In den sechziger Jahren ergab eine Bestandsaufnahme bei der deutschen Hüttenindustrie eine Vielzahl von Weichentypen bei den regelspurigen Werksbahnen. Einige Grundformen lagen in fünf oder sechs verschiedenen Abmessungen vor.
Das erhöhte den Aufwand bei der Instandhaltung und erforderte auf den Einzelfall zugeschnittene Konstruktionsarbeit bei der Ersatzteil- oder Neubeschaffung.
Dem Argument, dass sich mit vereinheitlichten Weichentypen spürbare Kosteneinsparungen erzielen ließen, konnte man leicht folgen und so entwickelten die Fachverbände der Werksbahnen und Weichenbauer eine Reihe von Richtlinien.
(Typisierung von Industrieweichen von Fachverband Weichenbau und Arbeitskreis Eisenbahnbau des VDEh).
Kern der Normung waren die Weichengeometrie und die Absteckmaße.
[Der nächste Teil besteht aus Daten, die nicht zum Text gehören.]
(* ===== verification/FiletreeProg.v ===== *)
(** * FiletreeProg: what file trees promise to the programs that use them

    The theorems about file.c, for every run that starts without files, and what it does
    not promise: evaluated runs of it on its own and under the server of {!Srv}. *)

From stdpp Require Import strings.
From S2P Require Import Prelude Bytes Fcall FcallProps Stat StatProps Rune RuneProps Srv Filetree FiletreeInv FiletreeProps FiletreeOps FiletreeWalk FiletreeRead FiletreeRun.

Lemma inv0 : inv world0 [].
Proof.
  constructor.
  - constructor; try done. split; [constructor |]. by intros f ?%list.elem_of_nil.
  - done.
  - done.
  - by intros h ?%list.elem_of_nil.
  - by intros h r ?%list.elem_of_nil.
  - by intros r f rd c x ?%list.elem_of_nil.
  - constructor.
  - by intros f fp ?%list.elem_of_nil.
Qed.

Definition start : state := (world0, []).

(** *** Runs to look at *)

(** A tree with the files a and b and, in a, c, which its program holds twice. *)
Definition setting : list op :=
  [Oalloctree (Some (str "glenda")) None 0x1ED None 100; Oroot 1; Ocreate 2 (str "a") None (DMDIR + 0x1ED) 101;
   Ocreate 2 (str "b") None 0x1A4 102; Ocreate 3 (str "c") (Some (str "ken")) 0x1A4 103; Oincref 5].

(** The root is read, one entry at first, while b is removed and d created: at the address
    that b had. *)
Definition reading : list op :=
  [Oreaddir 21 2 100; Oremove 4; Olocked 4 2; Oclosefile 4; Oclosefile 4; Ocreate 2 (str "d") None 0x1A4 104;
   Oclosefile 2; Oreaddir 21 2 8192].

(** Two removals of c begin, one of them ends, and then a is removed. *)
Definition removing : list op :=
  [Oremove 5; Oremove 5; Olocked 5 3; Oclosefile 3; Oclosefile 5; Oclosefile 5; Oincref 3; Oremove 3; Olocked 3 2;
   Oclosefile 2; Oclosefile 3; Oclosefile 3; Oclosefile 3].

Definition outcome (os : list op) : list out * state := if run os start is Some (Ok x) then x else ([], start).





(** walkfile with any path, from any file that is held, comes to the file that the
    elements of the path lead to, one by one, with a reference to that in exchange for the
    one given up, and changes nothing else. *)
Theorem walkfile_resolves os rs w hs hs' f path :
  run os start = Some (Ok (rs, (w, hs))) → hs ≡ₚ Hfile f :: hs' → str_ok path →
  match resolve w f (elems path) with
  | Ok g => ∃ w', walkfile f (Some path) w = Ok (g, w') ∧ inv w' (hand g hs') ∧ hier w' = hier w
  | Err => False
  | Ub => walkfile f (Some path) w = Ub
  end.
Proof.
  intros Hr Hp Hpath. assert (inv w (Hfile f :: hs')) as Hi.
  { eapply inv_perm; [exact Hp |]. by eapply run_inv; [apply inv0 |]. }
  pose proof (walkfile_ok w hs' f path Hi Hpath) as Hw. unfold walks in Hw. destruct (resolve w f (elems path)); [| done..].
  destruct Hw as (w' & ? & ? & Hc). exists w'. split_and!; try done. apply (cm_hier _ _ _ Hc).
Qed.

Lemma walkfile_resolves_witness :
  let x := outcome setting in let w := x.2.1 in
  elems (str "a/c/../../b/") = [str "a"; str "c"; str ".."; str ".."; str "b"] ∧
  resolve w 2 (elems (str "a/c/../../b/")) = Ok (Some 4%positive) ∧
  ∃ w', walkfile 5 (Some (str "../c")) w = Ok (Some 5%positive, w') ∧
    inv w' (hand (Some 5%positive) [Hfile 5; Hfile 4; Hfile 3; Hfile 2]) ∧ hier w' = hier w.
Proof.
  set (x := outcome setting). split_and!; [by vm_compute.. |].
  pose proof (walkfile_resolves setting x.1 x.2.1 x.2.2 [Hfile 5; Hfile 4; Hfile 3; Hfile 2] 5 (str "../c")) as Hw.
  assert (resolve x.2.1 5 (elems (str "../c")) = Ok (Some 5%positive)) as Hr by by vm_compute.
  rewrite Hr in Hw. apply Hw; [by vm_compute | | apply (bool_decide_unpack _); by vm_compute].
  replace x.2.2 with [Hfile 5; Hfile 5; Hfile 4; Hfile 3; Hfile 2] by by vm_compute. done.
Defined.

(** C27: A directory is read once: from the moment it is opened, whatever is created and
    removed meanwhile, the buffers hold the entries of its children in the order in which
    they were made, none twice; a child that has neither been read nor removed is still
    ahead; and when nothing more is read, nothing is ahead or it does not fit. *)
Theorem directory_is_read os1 rs1 w1 hs1 d r w2 hs2 os rs w hs :
  run os1 start = Some (Ok (rs1, (w1, hs1))) →
  perform (Oopendir d) (w1, hs1) = Some (Ok (Raddr (Some r), (w2, hs2))) →
  Oclosedir r d ∉ os → run os (w2, hs2) = Some (Ok (rs, (w, hs))) →
  ∃ x (gots : list (addr * list Z)), w_files w1 !! d = Some x ∧
    collect (buffer1 r) os rs = mjoin gots.*2 ∧
    gots.*1 ++ ahead w r `sublist_of` children x ++ collect (made1 d) os rs ∧
    (∀ g, g ∈ children x → g ∈ gots.*1 ++ ahead w r ∨ g ∈ collect unmade1 os rs) ∧
    Forall (seen os (w2, hs2) d) gots ∧
    ∀ n w' hs', perform (Oreaddir r d n) (w, hs) = Some (Ok (Rbytes [], (w', hs'))) →
      ahead w r = [] ∨ ∃ g, head (ahead w r) = Some g ∧ n < len (entry w g).
Proof.
  intros Hr1 Ho Hno Hr. pose proof (run_inv _ _ _ _ _ _ inv0 Hr1) as Hi1.
  destruct (step_ok _ _ _ _ _ _ Hi1 Ho) as [[Hi2 _ _ Hop] _].
  destruct (Hop d r eq_refl eq_refl) as (x & Hx & Ha & _ & Hd).
  destruct (reading_ok os w2 hs2 rs w hs r d Hi2 Hd Hno Hr) as (gots & ? & Hsub & Hall & ? & Hd').
  pose proof (run_inv _ _ _ _ _ _ Hi2 Hr) as Hi. rewrite Ha in *. exists x, gots. split_and!; try done.
  intros n w' hs' Hrd. destruct (step_ok _ _ _ _ _ _ Hi Hrd) as [[_ _ Hmv _] _].
  assert (Hdir r d ∈ hs') as Hd'' by (by apply (hdir_kept _ _ _ _ _ _ _ _ Hrd)). specialize (Hmv r d Hd' Hd'').
  cbn [moves] in Hmv. rewrite decide_True in Hmv by done. destruct Hmv as ([|g got] & Hah & Hb & _ & Hroom).
  - rewrite Hah. cbn. destruct (ahead w' r) as [|g l]; [by left | right]. exists g. split; [done |]. by apply Hroom.
  - exfalso. destruct (ahead_file w hs r d g Hi Hd') as (y & _ & _ & He); [rewrite Hah; left |].
    apply (f_equal length) in Hb. cbn in Hb. rewrite length_app, He in Hb. pose proof (len_dir_bytes (fl_dir y)) as Hlen.
    pose proof (stat_size_min (fl_dir y)). unfold STATFIXLEN, QIDSZ, BIT8SZ, BIT16SZ, BIT32SZ, BIT64SZ in *. lia.
Qed.

Lemma directory_is_read_witness :
  let y := outcome (setting ++ [Oopendir 2] ++ reading) in
  ∃ gots : list (addr * list Z), gots.*1 `sublist_of` [3; 4; 4]%positive ∧
    mjoin gots.*2 = entry y.2.1 3 ++ entry y.2.1 4 ∧ ahead y.2.1 21 = [].
Proof.
  set (s0 := outcome setting). set (s1 := outcome (setting ++ [Oopendir 2])). set (s2 := outcome (setting ++ [Oopendir 2] ++ reading)).
  set (rs := drop 7 s2.1).
  destruct (directory_is_read setting s0.1 s0.2.1 s0.2.2 2 21 s1.2.1 s1.2.2 reading rs s2.2.1 s2.2.2) as (x & gots & Hx & Hb & Hs & _).
  - by vm_compute.
  - by vm_compute.
  - by repeat (apply list.not_elem_of_cons; split; [discriminate |]); intros ?%list.elem_of_nil.
  - by vm_compute.
  - exists gots. split; [| split; [etrans; [symmetry; exact Hb |]; by vm_compute | by vm_compute]].
    assert (children <$> w_files s0.2.1 !! 2%positive = Some [3; 4]%positive) as Hc by by vm_compute.
    rewrite Hx in Hc. injection Hc as Hc. rewrite Hc in Hs. etrans; [apply sublist_inserts_r, reflexivity | exact Hs].
Defined.

(** A file is destroyed with the reference that is the last: closefile calls destroy
    for it, once, and frees it, when it has no parent, no children, and nothing else in the
    program refers to it, and otherwise leaves it there. *)
Theorem destroyed_last os rs w hs hs' f :
  run os start = Some (Ok (rs, (w, hs))) → hs ≡ₚ Hfile f :: hs' →
  ∃ x w', w_files w !! f = Some x ∧ closefile f w = Ok w' ∧
    if decide (fl_parent x = None ∧ children x = [] ∧ Forall (λ h, hold_file h ≠ f) hs')
    then w_gone w' = w_gone w ++ [f] ∧ w_files w' = delete f (w_files w)
    else w_gone w' = w_gone w ∧ is_Some (w_files w' !! f).
Proof.
  intros Hr Hp. assert (inv w (Hfile f :: hs')) as Hi.
  { eapply inv_perm; [exact Hp |]. by eapply run_inv; [apply inv0 |]. }
  destruct (closefile_ok w hs' f Hi) as (w' & x & Hcl & _ & _ & Hf & Hd). exists x, w'. split_and!; [done.. |].
  destruct (iv_ref _ _ Hi f x Hf) as [Hrf _]. rewrite refs_cons in Hrf. cbn in Hrf. rewrite decide_True in Hrf by done.
  pose proof (count_nonneg (λ h, bool_decide (hold_file h = f)) hs') as Hnn. change (0 ≤ refs f hs') in Hnn.
  assert (fl_ref x = 1 ↔ fl_parent x = None ∧ children x = [] ∧ Forall (λ h, hold_file h ≠ f) hs') as Hiff.
  { rewrite Hrf. unfold parented. split.
    - intros H1. assert (len (children x) = 0 ∧ refs f hs' = 0) as [Hc H0] by (destruct (fl_parent x); lia). split_and!.
      + destruct (fl_parent x); [lia | done].
      + apply length_zero_iff_nil. lia.
      + apply Forall_forall. intros h Hh%list_elem_of_In Heq. pose proof (refs_pos f h hs' Hh Heq). lia.
    - intros (-> & -> & Hno). rewrite refs_none; [done |]. intros h Hh. by apply (proj1 (Forall_forall _ _) Hno), list_elem_of_In. }
  destruct (decide (fl_ref x = 1)) as [H1 | H1].
  - rewrite decide_True by tauto. by destruct Hd as (? & ? & _).
  - rewrite decide_False by tauto. destruct Hd as [-> ->]. split; [done |]. rewrite lookup_insert_eq. by eexists.
Qed.

Lemma destroyed_last_witness :
  let x := outcome (setting ++ [Oremove 4; Olocked 4 2; Oclosefile 2; Oclosefile 4]) in
  ∃ w', closefile 4 x.2.1 = Ok w' ∧ w_gone x.2.1 = [] ∧ w_gone w' = [4%positive].
Proof.
  set (x := outcome _). destruct (destroyed_last (setting ++ [Oremove 4; Olocked 4 2; Oclosefile 2; Oclosefile 4]) x.1 x.2.1 x.2.2
    [Hfile 5; Hfile 5; Hfile 3; Hfile 2] 4) as (y & w' & Hy & Hc & Hd).
  - by vm_compute.
  - apply (bool_decide_unpack _). by vm_compute.
  - exists w'. assert (w_gone x.2.1 = []) as Hg by by vm_compute. split; [done |]. split; [done |].
    assert ((λ y, (fl_parent y, children y)) <$> w_files x.2.1 !! 4%positive = Some (None, [])) as Hl by by vm_compute.
    rewrite Hy in Hl. injection Hl as Hp Hch.
    rewrite decide_True, Hg in Hd; [by apply Hd |]. split_and!; [done.. |]. by apply (bool_decide_unpack _).
Defined.

(** ** What goes wrong *)

(** freetree never succeeds: the files have references still, which freefile asserts they
    have not, and a cell that is empty is followed to a nil file. *)
Lemma _freefiles_fails fuel f w hs w' : inv w hs → _freefiles fuel f w ≠ Ok w'.
Proof.
  intros Hi. revert f w'. induction fuel as [|fuel IH]; intros f w'; cbn [_freefiles]; [done |].
  unfold getfile. destruct (w_files w !! f) as [x|] eqn:Hf; [| done]. cbn [res_of_option mbind res_bind].
  destruct (fl_filelist x) as [|[c [g|]] l] eqn:Hl; cbn [res_of_option mbind res_bind snd]; [| | done].
  - rewrite decide_False by auto. unfold freefile, getfile. cbn [w_files update]. rewrite Hf. cbn [res_of_option mbind res_bind].
    case_decide; [done |]. destruct (iv_ref _ _ Hi f x Hf) as [_ Hpos]. by rewrite decide_True by lia.
  - destruct (_freefiles fuel g w) as [w1| |] eqn:Hg; [by destruct (IH g w1) | done..].
Qed.

Lemma freetree_fails t w hs w' : inv w hs → freetree t w ≠ Ok w'.
Proof.
  intros Hi. unfold freetree. destruct (w_trees w !! t) as [T|]; [| done]. cbn [res_of_option mbind res_bind].
  destruct (_freefiles _ _ w) as [w1| |] eqn:Hf; [by destruct (_freefiles_fails _ _ _ _ _ Hi Hf) | done..].
Qed.

(** The root of a tree and the first file made in it have the same qid, when that is a
    directory too. *)
Lemma root_qid_again :
  let w := (outcome setting).2.1 in
  (λ x, d_qid (fl_dir x)) <$> w_files w !! 2%positive = (λ x, d_qid (fl_dir x)) <$> w_files w !! 3%positive.
Proof. by vm_compute. Qed.

(** A file can be created in a directory that has been removed, where no path leads. *)
Lemma created_nowhere :
  let os := [Oalloctree None None 0x1ED None 100; Oroot 1; Ocreate 2 (str "a") None (DMDIR + 0x1ED) 101; Oincref 3;
    Oremove 3; Olocked 3 2; Ocreate 3 (str "b") None 0x1A4 102] in
  ∃ f, (outcome os).1 !! 6%nat = Some (Rnew (inr f)) ∧ hier (outcome os).2.1 !! 3%positive = None.
Proof. exists 4%positive. by vm_compute. Qed.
Die wurden so gewählt, dass vorhandene Anlagen oft nicht oder nur wenig geändert werden mussten, wenn neue Weichen oder Teile davon eingebaut werden sollten.

Das Programm umfasste folgende einfache Weichen

EW 50-1:3,5
EW 100-1:5
EW 140-1:6
EW 190-1:7
EW 300-1:9
EW 500-1:12
EW 760-1:14
EW 1200-1:18,5
außerdem noch EKW und DKW 140-1:7 und 190-1:7.

In späteren Aufstellungen (z.B. Oberbauhandbuch ThyssenKrupp) finden sich weitere Typen:

EW 100-1:6
EW 140-1:7
EW 190-1:9
SymABW 140-1:7
SymABW 200 1:9
und EKW und DKW 100-1:6 und 190-1:9

Die Weichen werden durch ein abgestimmtes System von Kreuzungen ergänzt.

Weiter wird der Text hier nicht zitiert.